**Your instructions**:
Going down the data below, set down exactly the line with "(tstep i) w w'" and each line after it through the line with "m). simpl. apply list_lookup_insert_eq."; no other lines.

Collected data:
- - -

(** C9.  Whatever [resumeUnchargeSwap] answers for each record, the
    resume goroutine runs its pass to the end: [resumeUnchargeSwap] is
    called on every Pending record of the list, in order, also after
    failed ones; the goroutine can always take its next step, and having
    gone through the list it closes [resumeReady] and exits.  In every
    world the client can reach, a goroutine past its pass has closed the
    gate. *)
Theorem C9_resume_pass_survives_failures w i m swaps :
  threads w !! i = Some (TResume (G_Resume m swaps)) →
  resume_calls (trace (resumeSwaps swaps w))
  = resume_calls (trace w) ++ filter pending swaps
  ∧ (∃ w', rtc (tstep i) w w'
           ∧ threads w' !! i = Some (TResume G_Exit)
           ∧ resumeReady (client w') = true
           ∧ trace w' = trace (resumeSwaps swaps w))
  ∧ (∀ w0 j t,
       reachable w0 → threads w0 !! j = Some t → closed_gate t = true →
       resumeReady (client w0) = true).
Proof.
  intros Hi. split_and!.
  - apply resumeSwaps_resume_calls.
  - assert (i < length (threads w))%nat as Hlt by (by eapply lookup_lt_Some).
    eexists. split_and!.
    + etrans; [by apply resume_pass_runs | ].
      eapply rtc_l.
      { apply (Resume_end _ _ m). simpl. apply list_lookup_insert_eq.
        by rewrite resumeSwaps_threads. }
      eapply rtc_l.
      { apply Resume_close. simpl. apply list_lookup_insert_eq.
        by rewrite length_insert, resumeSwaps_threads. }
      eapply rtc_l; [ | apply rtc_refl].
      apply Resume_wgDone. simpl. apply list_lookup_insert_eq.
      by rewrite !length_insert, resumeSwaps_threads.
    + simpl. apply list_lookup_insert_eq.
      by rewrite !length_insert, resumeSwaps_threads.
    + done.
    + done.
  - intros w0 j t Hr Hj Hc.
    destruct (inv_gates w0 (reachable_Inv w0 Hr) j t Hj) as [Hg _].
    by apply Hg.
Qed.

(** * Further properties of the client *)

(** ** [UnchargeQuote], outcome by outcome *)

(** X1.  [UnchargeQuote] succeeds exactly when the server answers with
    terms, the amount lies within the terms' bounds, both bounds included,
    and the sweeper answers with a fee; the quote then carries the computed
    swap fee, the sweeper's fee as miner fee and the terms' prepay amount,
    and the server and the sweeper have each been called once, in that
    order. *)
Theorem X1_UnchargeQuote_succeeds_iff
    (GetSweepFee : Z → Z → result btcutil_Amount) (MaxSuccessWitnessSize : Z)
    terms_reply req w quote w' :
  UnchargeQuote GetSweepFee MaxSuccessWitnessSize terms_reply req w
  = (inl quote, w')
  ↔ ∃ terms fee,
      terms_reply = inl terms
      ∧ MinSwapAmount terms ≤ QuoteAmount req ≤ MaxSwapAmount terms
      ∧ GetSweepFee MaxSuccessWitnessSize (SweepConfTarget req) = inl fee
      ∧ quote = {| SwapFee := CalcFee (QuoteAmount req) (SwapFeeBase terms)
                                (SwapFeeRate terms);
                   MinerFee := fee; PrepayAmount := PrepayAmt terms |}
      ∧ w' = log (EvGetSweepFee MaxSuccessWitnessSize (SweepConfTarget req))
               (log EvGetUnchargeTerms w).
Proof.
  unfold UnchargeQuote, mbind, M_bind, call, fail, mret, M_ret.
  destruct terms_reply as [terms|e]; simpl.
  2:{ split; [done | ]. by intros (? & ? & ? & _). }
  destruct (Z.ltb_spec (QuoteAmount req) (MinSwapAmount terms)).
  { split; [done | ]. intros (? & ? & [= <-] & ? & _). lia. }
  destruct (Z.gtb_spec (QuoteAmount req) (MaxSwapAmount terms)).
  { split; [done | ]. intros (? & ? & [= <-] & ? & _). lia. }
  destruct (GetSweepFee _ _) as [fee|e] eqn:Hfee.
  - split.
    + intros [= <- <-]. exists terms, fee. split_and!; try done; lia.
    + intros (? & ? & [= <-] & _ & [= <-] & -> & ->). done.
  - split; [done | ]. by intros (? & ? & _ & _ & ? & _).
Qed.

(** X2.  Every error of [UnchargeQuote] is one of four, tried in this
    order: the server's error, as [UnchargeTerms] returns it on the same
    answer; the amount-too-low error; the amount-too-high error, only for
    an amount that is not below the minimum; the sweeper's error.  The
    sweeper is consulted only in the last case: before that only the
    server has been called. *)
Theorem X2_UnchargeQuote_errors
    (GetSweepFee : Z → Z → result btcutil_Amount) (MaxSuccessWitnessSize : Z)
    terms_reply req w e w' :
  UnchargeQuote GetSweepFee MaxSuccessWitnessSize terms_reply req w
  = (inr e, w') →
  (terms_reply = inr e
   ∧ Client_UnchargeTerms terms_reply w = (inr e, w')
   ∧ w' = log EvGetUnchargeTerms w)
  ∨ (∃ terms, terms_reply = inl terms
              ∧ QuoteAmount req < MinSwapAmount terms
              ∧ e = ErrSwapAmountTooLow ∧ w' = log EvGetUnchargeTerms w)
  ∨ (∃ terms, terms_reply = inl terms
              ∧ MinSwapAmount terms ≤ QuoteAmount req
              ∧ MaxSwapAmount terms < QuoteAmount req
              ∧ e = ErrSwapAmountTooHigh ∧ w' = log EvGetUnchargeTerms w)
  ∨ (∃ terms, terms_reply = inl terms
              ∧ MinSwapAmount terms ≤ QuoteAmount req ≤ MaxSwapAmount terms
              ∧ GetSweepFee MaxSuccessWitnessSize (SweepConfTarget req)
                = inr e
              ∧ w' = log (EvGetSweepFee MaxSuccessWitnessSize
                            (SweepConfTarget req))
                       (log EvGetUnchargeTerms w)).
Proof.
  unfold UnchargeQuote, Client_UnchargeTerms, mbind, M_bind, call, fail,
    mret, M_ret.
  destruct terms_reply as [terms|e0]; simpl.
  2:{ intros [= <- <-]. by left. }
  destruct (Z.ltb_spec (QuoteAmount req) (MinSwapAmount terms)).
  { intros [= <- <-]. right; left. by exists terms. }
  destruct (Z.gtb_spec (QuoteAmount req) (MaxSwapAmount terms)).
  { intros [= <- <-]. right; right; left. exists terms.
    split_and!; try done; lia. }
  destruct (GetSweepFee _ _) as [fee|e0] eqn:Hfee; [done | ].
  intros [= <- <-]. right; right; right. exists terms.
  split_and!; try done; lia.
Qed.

- - -

**Answer box**:
  ∧ (∃ w', rtc (tstep i) w w'
           ∧ threads w' !! i = Some (TResume G_Exit)
           ∧ resumeReady (client w') = true
           ∧ trace w' = trace (resumeSwaps swaps w))
  ∧ (∀ w0 j t,
       reachable w0 → threads w0 !! j = Some t → closed_gate t = true →
       resumeReady (client w0) = true).
Proof.
  intros Hi. split_and!.
  - apply resumeSwaps_resume_calls.
  - assert (i < length (threads w))%nat as Hlt by (by eapply lookup_lt_Some).
    eexists. split_and!.
    + etrans; [by apply resume_pass_runs | ].
      eapply rtc_l.
      { apply (Resume_end _ _ m). simpl. apply list_lookup_insert_eq.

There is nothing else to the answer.